### What is required
Pull every line holding the word "verification" from the data below and copy it.

--- --- ---

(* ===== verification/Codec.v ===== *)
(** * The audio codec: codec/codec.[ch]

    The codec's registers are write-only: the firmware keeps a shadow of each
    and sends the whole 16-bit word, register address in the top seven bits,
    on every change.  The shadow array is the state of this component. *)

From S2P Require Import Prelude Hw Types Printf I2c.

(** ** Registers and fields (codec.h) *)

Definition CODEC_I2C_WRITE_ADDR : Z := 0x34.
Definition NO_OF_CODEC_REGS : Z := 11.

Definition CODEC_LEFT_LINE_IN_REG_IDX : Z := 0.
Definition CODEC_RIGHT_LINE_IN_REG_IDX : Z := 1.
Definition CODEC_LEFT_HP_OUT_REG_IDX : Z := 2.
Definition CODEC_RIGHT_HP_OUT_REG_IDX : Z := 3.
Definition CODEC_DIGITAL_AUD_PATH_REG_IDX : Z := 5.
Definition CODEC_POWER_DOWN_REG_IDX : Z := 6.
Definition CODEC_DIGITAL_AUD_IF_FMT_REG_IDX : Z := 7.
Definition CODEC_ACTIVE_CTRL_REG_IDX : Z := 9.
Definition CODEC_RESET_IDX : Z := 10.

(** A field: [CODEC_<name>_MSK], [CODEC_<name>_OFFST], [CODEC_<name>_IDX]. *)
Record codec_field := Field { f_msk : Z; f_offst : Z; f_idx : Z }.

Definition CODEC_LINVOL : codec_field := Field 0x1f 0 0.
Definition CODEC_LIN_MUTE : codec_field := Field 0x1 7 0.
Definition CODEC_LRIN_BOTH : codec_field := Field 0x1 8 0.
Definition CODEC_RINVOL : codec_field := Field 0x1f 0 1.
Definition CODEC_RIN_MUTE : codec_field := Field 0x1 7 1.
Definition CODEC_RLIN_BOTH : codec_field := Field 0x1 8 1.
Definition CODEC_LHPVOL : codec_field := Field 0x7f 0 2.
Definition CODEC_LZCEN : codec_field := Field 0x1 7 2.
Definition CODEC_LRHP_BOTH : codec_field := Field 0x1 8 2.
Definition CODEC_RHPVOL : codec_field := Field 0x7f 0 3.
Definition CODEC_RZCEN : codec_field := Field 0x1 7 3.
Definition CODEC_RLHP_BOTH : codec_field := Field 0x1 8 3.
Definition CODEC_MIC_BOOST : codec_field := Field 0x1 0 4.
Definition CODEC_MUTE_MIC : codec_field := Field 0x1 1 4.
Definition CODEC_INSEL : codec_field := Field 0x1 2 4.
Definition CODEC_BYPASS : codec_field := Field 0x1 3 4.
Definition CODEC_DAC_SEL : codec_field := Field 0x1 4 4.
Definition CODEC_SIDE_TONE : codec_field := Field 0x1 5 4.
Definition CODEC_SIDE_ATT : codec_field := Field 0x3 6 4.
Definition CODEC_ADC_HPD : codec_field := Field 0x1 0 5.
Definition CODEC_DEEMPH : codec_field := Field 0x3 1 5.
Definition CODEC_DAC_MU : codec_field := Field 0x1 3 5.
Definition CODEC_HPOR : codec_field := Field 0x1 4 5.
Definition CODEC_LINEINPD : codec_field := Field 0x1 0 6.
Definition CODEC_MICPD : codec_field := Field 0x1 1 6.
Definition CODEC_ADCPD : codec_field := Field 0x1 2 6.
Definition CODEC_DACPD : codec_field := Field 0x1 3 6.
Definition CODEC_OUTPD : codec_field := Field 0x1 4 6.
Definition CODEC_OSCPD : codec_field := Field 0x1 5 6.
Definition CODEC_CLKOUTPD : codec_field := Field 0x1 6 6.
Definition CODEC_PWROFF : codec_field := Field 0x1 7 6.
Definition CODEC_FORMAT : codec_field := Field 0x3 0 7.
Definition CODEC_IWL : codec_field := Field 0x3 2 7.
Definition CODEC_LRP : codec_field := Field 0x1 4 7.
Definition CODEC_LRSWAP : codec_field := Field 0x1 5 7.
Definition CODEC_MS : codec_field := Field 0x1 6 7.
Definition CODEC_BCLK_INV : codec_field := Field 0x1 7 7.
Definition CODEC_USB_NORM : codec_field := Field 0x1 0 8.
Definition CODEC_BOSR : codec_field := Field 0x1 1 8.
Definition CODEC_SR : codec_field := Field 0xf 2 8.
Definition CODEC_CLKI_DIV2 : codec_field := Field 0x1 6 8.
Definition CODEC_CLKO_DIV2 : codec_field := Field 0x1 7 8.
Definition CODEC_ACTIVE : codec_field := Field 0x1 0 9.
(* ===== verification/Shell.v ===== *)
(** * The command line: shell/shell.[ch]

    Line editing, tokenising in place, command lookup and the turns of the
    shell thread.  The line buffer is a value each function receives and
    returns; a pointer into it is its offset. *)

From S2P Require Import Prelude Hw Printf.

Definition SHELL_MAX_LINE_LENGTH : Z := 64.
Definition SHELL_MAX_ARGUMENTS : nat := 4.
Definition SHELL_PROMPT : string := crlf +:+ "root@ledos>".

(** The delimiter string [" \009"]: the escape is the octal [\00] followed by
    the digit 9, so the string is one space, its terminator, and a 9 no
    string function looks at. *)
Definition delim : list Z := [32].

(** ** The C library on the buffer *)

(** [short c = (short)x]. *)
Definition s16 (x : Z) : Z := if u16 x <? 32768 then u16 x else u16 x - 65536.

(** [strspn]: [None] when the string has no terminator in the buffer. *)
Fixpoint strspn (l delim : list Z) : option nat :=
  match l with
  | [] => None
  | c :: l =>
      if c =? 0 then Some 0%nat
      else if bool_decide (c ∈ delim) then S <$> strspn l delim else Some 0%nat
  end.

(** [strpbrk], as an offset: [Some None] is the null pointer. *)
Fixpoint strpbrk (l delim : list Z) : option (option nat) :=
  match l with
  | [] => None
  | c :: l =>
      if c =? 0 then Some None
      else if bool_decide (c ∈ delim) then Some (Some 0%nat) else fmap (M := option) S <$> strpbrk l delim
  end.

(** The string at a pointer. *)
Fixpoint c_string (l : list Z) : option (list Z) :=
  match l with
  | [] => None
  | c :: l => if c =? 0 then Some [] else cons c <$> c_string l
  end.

--- --- ---

### Response box
(* ===== verification/Codec.v ===== *)
(* ===== verification/Shell.v ===== *)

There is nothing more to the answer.